Method 3: Duck Typing (Behavioral Check)

"If it walks like a duck and quacks like a duck, it's a duck." Instead of checking types, you check if the object behaves like a sequence (i.e., has __iter__, __len__, and __getitem__).

def is_sequence_duck(obj):
try:
# Check required behaviors
_ = len(obj)
_ = obj[0] # Try indexing
iter(obj)
return True
except (TypeError, IndexError, KeyError):
return False

print(f"List: {is_sequence_duck([1, 2])}")
print(f"Int: {is_sequence_duck(10)}")

Output:

List: True
Int: False

Advanced: Using Validation Decorators

To keep your code DRY (Don't Repeat Yourself), you can create a decorator that enforces sequence validation on function arguments.
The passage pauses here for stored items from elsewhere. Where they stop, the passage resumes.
(** A line reaches the file whole, however the file system splits the writes: for
    any sequence of partial writes of at least a byte the loop ends with all of
    the line appended. *)
Theorem write_loop_complete buff s :
  Forall (fun a => 0 < a) (answers s) → json_open s = true →
  ∃ s', write_loop (S (S (length (answers s)))) buff 0 s = Ok (tt, s') ∧
    json s' = json s ++ buff.
Proof.
  intros Ha Hop. destruct (write_loop_all (S (S (length (answers s)))) buff 0 s) as (s' & E & _ & H);
    [lia|done|lia|].
  exists s'. split; [done|]. by destruct (H Hop).
Qed.

Lemma write_loop_complete_witness :
  ∃ s', write_loop 4 (str "abcde") 0 (mk_files true (str "x") [] [2; 1]) = Ok (tt, s') ∧
    json s' = str "xabcde".
Proof.
  apply (write_loop_complete (str "abcde") (mk_files true (str "x") [] [2; 1]));
    [repeat constructor|reflexivity].
Defined.

(** The reader of [/proc/geophone] and the server extract the same four numbers from
    the twelve bytes of a sample. *)
Theorem readers_agree bs :
  bytes_ok bs → length bs = 12%nat →
  (two_complement <$> separate_channels bs) =
    mapM (fun i => x ← sample_word bs (i + 2) (i + 1) i; Ok (to_signed x)) [0; 3; 6; 9].
Proof.
  intros Hok Hlen. destruct (twelve bs Hlen) as (b0&b1&b2&b3&b4&b5&b6&b7&b8&b9&b10&b11&->).
  assert (∀ a b c, is_u8 a → is_u8 b → is_u8 c →
    u32 (Z.shiftl a 16 + Z.shiftl b 8 + c) = le_val [c; b; a; 0]) as E.
  { intros a b c ? ? ?. rewrite !Z.shiftl_mul_pow2 by lia. simpl. rewrite u32_small; lia. }
  unfold bytes_ok in Hok. rewrite !Forall_cons in Hok.
  transitivity (Ok (to_signed <$>
    [u32 (Z.shiftl b0 16 + Z.shiftl b1 8 + b2); u32 (Z.shiftl b3 16 + Z.shiftl b4 8 + b5);
     u32 (Z.shiftl b6 16 + Z.shiftl b7 8 + b8); u32 (Z.shiftl b9 16 + Z.shiftl b10 8 + b11)]));
    [reflexivity|].
  rewrite !E by tauto. reflexivity.
Qed.

Lemma readers_agree_witness :
  (two_complement <$> separate_channels [0xff; 0xff; 0xfe; 0; 0; 1; 0x80; 0; 1; 0; 1; 0])
    = Ok [4294967294; 1; 4286578689; 256].
Proof.
  rewrite (readers_agree [0xff; 0xff; 0xfe; 0; 0; 1; 0x80; 0; 1; 0; 1; 0]);
    [reflexivity|repeat constructor; done|reflexivity].
Defined.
from collections.abc import Sequence
import functools

def require_sequence(func):
@functools.wraps(func)
def wrapper(arg, *args, **kwargs):
if not isinstance(arg, Sequence):
raise TypeError(f"Argument must be a sequence, got {type(arg).__name__}")
return func(arg, *args, **kwargs)
return wrapper

@require_sequence
def process_data(data):
print(f"Processing {len(data)} items...")

# ✅ Valid
process_data([1, 2, 3])

# ⛔️ Invalid
try:
process_data(100)
except TypeError as e:
print(e)

Output:

Processing 3 items...
Argument must be a sequence, got int

Conclusion

To validate sequence types in Python:

  1. Use isinstance(obj, (list, tuple)) for quick, simple scripts.
  2. Use isinstance(obj, collections.abc.Sequence) for robust, professional code that supports all sequence types (including custom ones).
  3. Use Duck Typing if you prefer validating behavior over type definitions.